Please copy each line of the data that includes the string "reflexivity".

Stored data
-- Opening Marker --
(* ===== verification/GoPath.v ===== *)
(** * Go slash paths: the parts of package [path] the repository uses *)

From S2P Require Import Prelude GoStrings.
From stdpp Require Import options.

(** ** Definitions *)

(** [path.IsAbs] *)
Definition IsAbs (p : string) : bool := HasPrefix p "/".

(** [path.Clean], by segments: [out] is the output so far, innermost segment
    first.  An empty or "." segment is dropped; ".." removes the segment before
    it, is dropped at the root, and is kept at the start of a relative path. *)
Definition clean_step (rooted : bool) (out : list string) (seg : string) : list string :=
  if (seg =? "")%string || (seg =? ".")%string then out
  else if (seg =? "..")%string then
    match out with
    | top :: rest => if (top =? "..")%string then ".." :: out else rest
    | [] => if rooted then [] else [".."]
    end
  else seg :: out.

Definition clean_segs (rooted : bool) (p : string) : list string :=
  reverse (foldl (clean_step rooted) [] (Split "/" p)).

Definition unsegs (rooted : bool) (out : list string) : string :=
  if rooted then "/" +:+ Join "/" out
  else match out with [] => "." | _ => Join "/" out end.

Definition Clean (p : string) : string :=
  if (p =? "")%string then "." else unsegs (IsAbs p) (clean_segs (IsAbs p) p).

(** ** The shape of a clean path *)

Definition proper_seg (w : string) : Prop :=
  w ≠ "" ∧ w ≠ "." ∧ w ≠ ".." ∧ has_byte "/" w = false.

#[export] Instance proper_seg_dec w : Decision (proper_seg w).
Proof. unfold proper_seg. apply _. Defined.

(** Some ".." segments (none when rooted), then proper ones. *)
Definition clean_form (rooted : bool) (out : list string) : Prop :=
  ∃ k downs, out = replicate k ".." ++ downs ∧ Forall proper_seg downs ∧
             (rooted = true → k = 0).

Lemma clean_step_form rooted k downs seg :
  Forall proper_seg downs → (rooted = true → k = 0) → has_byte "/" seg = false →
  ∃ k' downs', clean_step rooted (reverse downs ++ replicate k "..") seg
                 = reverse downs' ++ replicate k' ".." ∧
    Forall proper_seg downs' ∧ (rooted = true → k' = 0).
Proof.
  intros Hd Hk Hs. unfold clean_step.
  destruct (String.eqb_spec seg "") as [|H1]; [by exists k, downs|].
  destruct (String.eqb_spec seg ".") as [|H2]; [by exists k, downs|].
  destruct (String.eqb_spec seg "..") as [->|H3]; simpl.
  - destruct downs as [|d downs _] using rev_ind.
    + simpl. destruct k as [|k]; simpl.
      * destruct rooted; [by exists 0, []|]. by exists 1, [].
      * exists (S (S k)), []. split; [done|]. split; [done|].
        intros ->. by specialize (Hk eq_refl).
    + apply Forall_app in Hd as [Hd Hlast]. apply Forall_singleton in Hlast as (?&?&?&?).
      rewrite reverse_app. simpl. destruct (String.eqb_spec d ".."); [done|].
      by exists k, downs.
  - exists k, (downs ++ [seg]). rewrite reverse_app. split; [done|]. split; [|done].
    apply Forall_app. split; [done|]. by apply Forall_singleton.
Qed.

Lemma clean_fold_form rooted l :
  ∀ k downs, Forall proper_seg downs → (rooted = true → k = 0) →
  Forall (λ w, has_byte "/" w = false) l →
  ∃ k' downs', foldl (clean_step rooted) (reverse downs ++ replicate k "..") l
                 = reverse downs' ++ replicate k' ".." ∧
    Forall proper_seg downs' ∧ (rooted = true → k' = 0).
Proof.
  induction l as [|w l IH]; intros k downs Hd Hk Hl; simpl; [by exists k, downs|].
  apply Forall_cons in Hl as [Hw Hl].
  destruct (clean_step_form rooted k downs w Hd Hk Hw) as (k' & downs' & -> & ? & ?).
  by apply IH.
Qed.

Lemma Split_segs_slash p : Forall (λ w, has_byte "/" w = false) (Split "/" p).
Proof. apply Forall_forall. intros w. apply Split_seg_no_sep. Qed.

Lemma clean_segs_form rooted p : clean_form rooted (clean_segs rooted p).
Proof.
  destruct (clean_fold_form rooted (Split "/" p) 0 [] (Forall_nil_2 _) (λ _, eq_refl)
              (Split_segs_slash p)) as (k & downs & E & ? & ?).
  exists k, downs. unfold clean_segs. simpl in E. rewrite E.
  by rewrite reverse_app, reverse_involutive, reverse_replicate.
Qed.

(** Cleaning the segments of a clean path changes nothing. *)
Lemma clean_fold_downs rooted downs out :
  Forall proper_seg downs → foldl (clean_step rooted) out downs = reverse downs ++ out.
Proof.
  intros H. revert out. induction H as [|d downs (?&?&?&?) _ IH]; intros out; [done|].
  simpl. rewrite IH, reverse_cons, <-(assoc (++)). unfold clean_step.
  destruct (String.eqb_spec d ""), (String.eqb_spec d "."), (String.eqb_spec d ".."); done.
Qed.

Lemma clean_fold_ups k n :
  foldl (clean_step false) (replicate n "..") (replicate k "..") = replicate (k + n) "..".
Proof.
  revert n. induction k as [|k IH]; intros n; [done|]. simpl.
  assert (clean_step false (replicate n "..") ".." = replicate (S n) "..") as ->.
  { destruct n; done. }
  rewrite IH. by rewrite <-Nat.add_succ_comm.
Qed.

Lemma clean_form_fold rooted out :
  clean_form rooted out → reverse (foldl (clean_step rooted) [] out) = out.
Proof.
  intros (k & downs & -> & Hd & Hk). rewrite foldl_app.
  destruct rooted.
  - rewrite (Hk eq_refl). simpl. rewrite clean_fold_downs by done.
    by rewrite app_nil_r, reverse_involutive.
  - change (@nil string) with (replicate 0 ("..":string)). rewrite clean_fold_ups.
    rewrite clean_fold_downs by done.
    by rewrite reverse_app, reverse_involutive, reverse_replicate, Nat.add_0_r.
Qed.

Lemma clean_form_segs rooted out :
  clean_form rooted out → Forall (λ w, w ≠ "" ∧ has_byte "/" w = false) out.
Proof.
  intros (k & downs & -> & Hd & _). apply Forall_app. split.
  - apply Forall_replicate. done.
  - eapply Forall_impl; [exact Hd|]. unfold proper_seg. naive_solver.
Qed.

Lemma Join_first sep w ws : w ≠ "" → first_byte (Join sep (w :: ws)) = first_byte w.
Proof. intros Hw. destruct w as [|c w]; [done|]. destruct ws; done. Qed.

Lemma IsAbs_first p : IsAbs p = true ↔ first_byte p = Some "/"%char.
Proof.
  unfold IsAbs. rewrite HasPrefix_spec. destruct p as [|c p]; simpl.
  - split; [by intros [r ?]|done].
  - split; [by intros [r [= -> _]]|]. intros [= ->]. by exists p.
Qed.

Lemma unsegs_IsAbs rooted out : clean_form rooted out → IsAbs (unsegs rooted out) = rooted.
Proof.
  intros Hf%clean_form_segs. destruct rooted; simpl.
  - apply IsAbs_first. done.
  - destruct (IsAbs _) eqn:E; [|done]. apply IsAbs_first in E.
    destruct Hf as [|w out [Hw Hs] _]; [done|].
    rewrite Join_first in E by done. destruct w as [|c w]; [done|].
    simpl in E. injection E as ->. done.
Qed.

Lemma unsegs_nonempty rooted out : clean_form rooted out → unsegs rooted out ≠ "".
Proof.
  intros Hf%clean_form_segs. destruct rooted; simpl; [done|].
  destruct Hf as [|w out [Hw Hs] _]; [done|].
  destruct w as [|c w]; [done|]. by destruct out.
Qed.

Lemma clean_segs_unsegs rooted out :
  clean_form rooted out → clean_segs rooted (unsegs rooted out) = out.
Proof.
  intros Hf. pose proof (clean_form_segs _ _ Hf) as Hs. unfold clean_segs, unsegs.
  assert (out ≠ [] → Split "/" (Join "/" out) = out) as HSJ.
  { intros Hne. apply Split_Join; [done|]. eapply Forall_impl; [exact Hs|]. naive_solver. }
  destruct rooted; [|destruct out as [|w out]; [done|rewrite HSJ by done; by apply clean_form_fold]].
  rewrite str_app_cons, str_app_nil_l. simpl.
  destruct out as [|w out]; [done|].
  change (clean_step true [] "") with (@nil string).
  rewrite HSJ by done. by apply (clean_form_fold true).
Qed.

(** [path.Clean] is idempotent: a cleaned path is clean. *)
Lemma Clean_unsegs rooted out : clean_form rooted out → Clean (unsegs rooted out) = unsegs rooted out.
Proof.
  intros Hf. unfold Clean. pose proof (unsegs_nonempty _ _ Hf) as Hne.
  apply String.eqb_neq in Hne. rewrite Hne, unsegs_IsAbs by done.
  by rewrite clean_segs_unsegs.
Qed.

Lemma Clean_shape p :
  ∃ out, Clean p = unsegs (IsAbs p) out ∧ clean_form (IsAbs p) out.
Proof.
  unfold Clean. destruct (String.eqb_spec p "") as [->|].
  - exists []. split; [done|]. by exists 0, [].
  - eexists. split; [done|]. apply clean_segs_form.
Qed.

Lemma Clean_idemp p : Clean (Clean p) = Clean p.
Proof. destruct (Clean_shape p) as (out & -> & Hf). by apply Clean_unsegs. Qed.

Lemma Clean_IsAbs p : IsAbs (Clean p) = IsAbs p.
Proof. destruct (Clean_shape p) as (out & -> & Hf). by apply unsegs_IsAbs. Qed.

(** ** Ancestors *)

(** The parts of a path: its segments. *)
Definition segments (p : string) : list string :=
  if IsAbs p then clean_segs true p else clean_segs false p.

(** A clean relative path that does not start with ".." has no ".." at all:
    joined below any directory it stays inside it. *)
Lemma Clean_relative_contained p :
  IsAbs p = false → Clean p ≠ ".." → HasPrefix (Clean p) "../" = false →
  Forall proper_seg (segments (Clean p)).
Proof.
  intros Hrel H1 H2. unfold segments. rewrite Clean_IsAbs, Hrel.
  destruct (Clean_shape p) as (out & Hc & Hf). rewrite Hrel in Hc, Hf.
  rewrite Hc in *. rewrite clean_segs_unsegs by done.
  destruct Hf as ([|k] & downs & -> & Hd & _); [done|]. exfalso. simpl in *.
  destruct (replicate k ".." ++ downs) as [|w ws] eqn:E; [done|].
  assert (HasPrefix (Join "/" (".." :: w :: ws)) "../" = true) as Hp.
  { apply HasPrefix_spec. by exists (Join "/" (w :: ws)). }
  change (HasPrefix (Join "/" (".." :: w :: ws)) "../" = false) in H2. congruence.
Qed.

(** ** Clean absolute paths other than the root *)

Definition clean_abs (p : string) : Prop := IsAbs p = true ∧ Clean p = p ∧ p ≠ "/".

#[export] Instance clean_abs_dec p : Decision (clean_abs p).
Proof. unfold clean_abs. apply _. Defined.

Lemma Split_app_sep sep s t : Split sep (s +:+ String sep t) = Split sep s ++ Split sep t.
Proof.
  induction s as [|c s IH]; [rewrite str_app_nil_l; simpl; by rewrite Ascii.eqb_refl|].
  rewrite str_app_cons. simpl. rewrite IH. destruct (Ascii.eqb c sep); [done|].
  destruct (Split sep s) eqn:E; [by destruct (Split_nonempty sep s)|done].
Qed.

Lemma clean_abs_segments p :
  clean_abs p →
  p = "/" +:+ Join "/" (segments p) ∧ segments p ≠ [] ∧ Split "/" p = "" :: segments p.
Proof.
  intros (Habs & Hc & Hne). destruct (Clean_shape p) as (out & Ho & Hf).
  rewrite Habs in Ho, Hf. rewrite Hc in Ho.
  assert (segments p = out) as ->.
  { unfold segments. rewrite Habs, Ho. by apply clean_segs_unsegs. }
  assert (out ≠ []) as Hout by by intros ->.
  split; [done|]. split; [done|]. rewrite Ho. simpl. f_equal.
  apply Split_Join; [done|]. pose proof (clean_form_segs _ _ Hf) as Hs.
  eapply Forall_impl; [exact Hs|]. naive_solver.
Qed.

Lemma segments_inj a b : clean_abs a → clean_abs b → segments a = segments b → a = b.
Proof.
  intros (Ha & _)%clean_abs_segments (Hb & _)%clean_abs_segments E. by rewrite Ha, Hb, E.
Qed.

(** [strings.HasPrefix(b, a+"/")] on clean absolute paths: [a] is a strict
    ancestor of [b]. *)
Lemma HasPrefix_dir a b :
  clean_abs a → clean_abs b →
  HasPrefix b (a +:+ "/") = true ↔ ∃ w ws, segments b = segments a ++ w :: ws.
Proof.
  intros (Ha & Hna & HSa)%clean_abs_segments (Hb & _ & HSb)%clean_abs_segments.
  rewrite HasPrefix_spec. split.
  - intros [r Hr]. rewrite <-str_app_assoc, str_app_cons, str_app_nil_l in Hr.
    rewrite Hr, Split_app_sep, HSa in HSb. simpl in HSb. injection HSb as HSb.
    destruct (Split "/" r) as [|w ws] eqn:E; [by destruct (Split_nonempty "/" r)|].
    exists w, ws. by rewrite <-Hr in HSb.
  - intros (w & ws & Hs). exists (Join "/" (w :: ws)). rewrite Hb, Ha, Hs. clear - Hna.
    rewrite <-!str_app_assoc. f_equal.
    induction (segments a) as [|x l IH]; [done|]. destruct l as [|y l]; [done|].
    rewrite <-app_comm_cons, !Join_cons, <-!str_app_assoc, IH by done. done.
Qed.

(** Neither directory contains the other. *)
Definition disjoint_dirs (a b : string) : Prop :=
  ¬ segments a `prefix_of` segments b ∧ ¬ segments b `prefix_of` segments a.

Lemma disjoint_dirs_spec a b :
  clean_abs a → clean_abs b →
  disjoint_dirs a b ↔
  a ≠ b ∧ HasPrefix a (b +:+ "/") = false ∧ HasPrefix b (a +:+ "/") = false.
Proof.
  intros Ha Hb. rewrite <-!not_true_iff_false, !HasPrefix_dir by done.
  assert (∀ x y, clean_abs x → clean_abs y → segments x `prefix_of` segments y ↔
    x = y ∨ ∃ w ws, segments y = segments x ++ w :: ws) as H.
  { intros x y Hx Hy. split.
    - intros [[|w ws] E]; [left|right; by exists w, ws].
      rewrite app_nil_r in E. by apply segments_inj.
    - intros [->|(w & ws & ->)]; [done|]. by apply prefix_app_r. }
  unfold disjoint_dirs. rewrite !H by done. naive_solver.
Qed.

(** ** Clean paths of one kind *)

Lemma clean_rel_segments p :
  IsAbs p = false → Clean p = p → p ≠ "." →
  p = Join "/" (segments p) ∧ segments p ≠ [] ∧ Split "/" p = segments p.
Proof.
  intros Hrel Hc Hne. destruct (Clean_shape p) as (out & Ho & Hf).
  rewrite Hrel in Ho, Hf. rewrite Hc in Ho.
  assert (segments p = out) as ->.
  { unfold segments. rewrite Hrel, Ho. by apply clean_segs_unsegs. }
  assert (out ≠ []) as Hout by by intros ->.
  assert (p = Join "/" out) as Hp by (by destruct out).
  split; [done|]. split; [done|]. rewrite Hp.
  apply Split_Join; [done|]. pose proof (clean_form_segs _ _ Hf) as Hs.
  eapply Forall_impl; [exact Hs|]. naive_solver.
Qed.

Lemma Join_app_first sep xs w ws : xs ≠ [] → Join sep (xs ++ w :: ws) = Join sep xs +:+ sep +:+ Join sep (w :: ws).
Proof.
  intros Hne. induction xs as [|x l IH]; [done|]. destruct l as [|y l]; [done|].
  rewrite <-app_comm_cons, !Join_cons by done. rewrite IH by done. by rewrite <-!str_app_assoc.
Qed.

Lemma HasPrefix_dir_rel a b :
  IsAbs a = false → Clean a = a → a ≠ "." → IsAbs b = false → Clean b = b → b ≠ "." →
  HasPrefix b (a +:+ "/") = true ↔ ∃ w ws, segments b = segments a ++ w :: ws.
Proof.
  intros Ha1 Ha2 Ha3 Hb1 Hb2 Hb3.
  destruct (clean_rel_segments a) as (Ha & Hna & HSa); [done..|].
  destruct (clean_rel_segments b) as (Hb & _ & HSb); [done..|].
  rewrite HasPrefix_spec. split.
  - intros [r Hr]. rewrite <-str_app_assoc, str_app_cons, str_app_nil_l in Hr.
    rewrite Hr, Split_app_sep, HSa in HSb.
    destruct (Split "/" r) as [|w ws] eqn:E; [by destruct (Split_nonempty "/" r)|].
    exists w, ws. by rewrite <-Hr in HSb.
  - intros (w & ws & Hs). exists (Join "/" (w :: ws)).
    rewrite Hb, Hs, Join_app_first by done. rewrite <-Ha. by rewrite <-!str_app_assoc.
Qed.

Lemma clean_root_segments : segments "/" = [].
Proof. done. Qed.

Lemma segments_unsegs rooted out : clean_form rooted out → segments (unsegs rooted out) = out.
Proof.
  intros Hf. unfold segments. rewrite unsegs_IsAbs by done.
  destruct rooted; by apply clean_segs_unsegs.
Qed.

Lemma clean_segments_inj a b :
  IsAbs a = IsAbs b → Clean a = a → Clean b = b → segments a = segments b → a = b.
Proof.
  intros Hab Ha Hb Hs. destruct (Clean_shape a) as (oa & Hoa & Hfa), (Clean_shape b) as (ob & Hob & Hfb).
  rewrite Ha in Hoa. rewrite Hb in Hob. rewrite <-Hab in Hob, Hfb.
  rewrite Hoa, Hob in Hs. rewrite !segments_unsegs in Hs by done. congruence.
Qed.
-- Closing Marker --
-- Opening Marker --
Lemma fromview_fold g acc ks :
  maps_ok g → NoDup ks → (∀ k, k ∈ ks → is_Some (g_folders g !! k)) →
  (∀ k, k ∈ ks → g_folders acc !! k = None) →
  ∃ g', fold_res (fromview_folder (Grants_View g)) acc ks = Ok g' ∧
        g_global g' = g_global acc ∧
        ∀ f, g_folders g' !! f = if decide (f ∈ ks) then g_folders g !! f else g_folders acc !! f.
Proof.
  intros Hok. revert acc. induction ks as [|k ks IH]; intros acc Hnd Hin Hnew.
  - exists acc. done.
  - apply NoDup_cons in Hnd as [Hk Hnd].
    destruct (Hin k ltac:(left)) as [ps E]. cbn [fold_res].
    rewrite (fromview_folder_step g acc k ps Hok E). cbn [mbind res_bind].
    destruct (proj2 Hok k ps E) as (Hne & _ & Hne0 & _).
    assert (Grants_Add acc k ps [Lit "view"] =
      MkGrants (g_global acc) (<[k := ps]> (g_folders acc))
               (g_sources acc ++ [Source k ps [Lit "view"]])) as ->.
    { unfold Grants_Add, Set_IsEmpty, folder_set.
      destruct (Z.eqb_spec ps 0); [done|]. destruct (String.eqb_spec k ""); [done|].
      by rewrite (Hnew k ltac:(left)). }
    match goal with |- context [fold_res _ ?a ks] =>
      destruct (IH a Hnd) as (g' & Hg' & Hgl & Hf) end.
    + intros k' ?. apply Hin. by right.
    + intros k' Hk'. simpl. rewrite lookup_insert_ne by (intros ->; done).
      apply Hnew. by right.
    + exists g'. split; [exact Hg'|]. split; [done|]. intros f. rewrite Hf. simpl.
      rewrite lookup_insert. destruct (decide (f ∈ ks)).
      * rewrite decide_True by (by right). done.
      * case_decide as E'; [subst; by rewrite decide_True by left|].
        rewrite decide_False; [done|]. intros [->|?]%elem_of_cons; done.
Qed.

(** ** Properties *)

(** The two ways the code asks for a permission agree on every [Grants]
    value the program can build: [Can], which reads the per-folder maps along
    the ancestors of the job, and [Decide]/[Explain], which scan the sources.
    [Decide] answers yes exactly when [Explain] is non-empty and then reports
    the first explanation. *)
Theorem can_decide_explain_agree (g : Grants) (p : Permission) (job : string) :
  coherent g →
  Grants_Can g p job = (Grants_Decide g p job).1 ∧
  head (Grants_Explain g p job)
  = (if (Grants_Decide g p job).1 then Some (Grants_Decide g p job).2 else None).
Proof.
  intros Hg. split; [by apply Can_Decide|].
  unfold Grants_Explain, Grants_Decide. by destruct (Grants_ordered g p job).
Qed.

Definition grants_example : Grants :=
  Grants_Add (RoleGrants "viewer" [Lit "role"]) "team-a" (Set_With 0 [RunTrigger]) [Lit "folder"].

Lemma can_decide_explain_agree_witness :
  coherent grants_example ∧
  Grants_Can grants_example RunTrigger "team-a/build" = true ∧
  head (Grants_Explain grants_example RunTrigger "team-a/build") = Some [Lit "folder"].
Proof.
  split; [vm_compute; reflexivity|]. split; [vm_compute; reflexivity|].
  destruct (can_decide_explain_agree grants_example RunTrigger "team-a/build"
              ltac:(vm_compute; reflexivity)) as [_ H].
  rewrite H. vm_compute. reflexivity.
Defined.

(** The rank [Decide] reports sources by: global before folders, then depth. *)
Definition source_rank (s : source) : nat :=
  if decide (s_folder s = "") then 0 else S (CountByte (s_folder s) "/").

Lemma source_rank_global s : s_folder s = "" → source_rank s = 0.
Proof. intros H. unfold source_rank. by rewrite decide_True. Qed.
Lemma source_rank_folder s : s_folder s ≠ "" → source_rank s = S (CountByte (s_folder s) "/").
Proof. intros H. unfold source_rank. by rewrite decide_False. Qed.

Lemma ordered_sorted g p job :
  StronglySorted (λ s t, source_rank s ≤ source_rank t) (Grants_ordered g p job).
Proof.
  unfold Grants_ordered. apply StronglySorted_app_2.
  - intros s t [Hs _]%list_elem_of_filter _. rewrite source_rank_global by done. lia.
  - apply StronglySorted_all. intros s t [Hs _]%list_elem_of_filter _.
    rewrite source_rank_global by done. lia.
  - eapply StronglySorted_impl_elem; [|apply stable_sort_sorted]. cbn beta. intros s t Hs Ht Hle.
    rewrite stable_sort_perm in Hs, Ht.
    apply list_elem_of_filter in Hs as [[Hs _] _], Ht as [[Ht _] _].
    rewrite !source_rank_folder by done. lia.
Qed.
-- Closing Marker --
### Your response
  split; [vm_compute; reflexivity|]. split; [vm_compute; reflexivity|].
              ltac:(vm_compute; reflexivity)) as [_ H].
  rewrite H. vm_compute. reflexivity.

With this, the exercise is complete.